**TASK**
Return, from the data below, each line that contains the word "they".
• • • • •
(** * Credit-card number engine: Luhn validation, generation, decomposition

    A shallow embedding of [api/models.py] and [api/exceptions.py]:
    the [CreditCard] record with its three constructors-by-classmethod
    [from_number], [with_invalid_number] and [generate_from_iin],
    together with the Python built-ins they call and the Luhn primitives
    [verify] and [generate] they import; then [CreditCard.serialized] and
    the three views of [api/views.py]. *)

From Stdlib Require Import ZArith Lia List Bool Arith PeanoNat.
From Stdlib Require Import Strings.Ascii Strings.String Numbers.DecimalString.
Import ListNotations.

Open Scope string_scope.

(** ** Exceptions and the result of a call

    [api/exceptions.py] declares the two domain errors.  [IndexError] is
    Python's own (subscripting out of range); [ProgrammerError] stands for
    the contract violation of the check-digit primitive on input that is
    not a non-empty decimal string. *)

Inductive exn : Type :=
| InvalidCardNumberError
| InvalidIinError
| IndexError
| ProgrammerError.

Inductive outcome (A : Type) : Type :=
| Ok (a : A)
| Raise (e : exn).

Arguments Ok {A} a.
Arguments Raise {A} e.

Definition bind {A B : Type} (m : outcome A) (k : A -> outcome B) : outcome B :=
  match m with
  | Ok a => k a
  | Raise e => Raise e
  end.

Notation "x <- m ;; k" := (bind m (fun x => k))
  (at level 61, m at next level, right associativity).

(** ** Python built-ins on [str]

    A [str] is modelled on the code points below 256: the character
    [ascii_of_nat n] is code point [n].  On that range [str.isdigit] holds
    of '0'..'9' and of the three superscript digits U+00B2, U+00B3 and
    U+00B9 (digits that are not decimal characters). *)

Module Py.

Definition len (s : string) : Z := Z.of_nat (String.length s).

Definition is_decimal_char (c : ascii) : bool :=
  let n := nat_of_ascii c in (48 <=? n)%nat && (n <=? 57)%nat.

Definition is_digit_char (c : ascii) : bool :=
  let n := nat_of_ascii c in
  is_decimal_char c || (n =? 178)%nat || (n =? 179)%nat || (n =? 185)%nat.

Fixpoint all_chars (p : ascii -> bool) (s : string) : bool :=
  match s with
  | EmptyString => true
  | String c s' => p c && all_chars p s'
  end.

(** [s.isdigit()]: at least one character, and every character a digit. *)
Definition isdigit (s : string) : bool :=
  match s with
  | EmptyString => false
  | String _ _ => all_chars is_digit_char s
  end.

(** Normalisation of a slice bound against the length [n]. *)
Definition clamp (n i : Z) : Z :=
  if (i <? 0)%Z then Z.max 0 (i + n) else Z.min i n.

(** [s[start:stop]], each bound optional. *)
Definition slice (s : string) (start stop : option Z) : string :=
  let n := len s in
  let a := match start with Some i => clamp n i | None => 0%Z end in
  let b := match stop with Some j => clamp n j | None => n end in
  substring (Z.to_nat a) (Z.to_nat (b - a)) s.

(** [s[i]]: a one-character string, or [IndexError]. *)
Definition getitem (s : string) (i : Z) : outcome string :=
  let n := len s in
  let j := if (i <? 0)%Z then (i + n)%Z else i in
  if (0 <=? j)%Z && (j <? n)%Z then
    match String.get (Z.to_nat j) s with
    | Some c => Ok (String c EmptyString)
    | None => Raise IndexError
    end
  else Raise IndexError.

(** [str(n)] for a non-negative integer. *)
Definition str (n : nat) : string := NilEmpty.string_of_uint (Nat.to_uint n).

(** [range(n)]: empty when [n] is not positive. *)
Definition range (n : Z) : list nat := seq 0 (Z.to_nat n).

(** ["".join(parts)]. *)
Definition join (parts : list string) : string :=
  fold_right String.append EmptyString parts.

(** [randint(lo, hi)] on one value of the entropy source: an integer
    between [lo] and [hi] inclusive, every one of them reachable. *)
Definition randint (lo hi : nat) (entropy : nat) : nat :=
  lo + entropy mod (hi - lo + 1).

End Py.

(** ** The Luhn primitives [verify] and [generate] *)

Module baluhn.

Definition digit_value (c : ascii) : option nat :=
  if Py.is_decimal_char c then Some (nat_of_ascii c - 48) else None.

Fixpoint digits_of (s : string) : option (list nat) :=
  match s with
  | EmptyString => Some []
  | String c s' =>
      match digit_value c, digits_of s' with
      | Some d, Some ds => Some (d :: ds)
      | _, _ => None
      end
  end.

(** Doubling a digit; a result of 10 or more loses 9. *)
Definition doubled (d : nat) : nat :=
  if (10 <=? 2 * d)%nat then 2 * d - 9 else 2 * d.

(** The weighted sum, over the digits listed from the right; [dbl] says
    whether the digit at the head is one of those doubled. *)
Fixpoint weighted_sum (dbl : bool) (from_right : list nat) : nat :=
  match from_right with
  | [] => 0
  | d :: rest => (if dbl then doubled d else d) + weighted_sum (negb dbl) rest
  end.

(** The rightmost digit is taken as it is, its left neighbour doubled,
    and so on leftwards. *)
Definition luhn_sum (ds : list nat) : nat := weighted_sum false (rev ds).

(** Modelled from the spec: the body of the imported [verify] (the
    checksum library is not part of the sources).  True iff the string is
    non-empty, holds only '0'..'9', and its weighted sum is 0 modulo 10;
    false, never an exception, on anything else. *)
Definition verify (s : string) : bool :=
  match digits_of s with
  | Some ((_ :: _) as ds) => (luhn_sum ds mod 10 =? 0)%nat
  | _ => false
  end.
• • • • •
**RESULT OF THIS EXERCISE**
    together with the Python built-ins they call and the Luhn primitives
    [verify] and [generate] they import; then [CreditCard.serialized] and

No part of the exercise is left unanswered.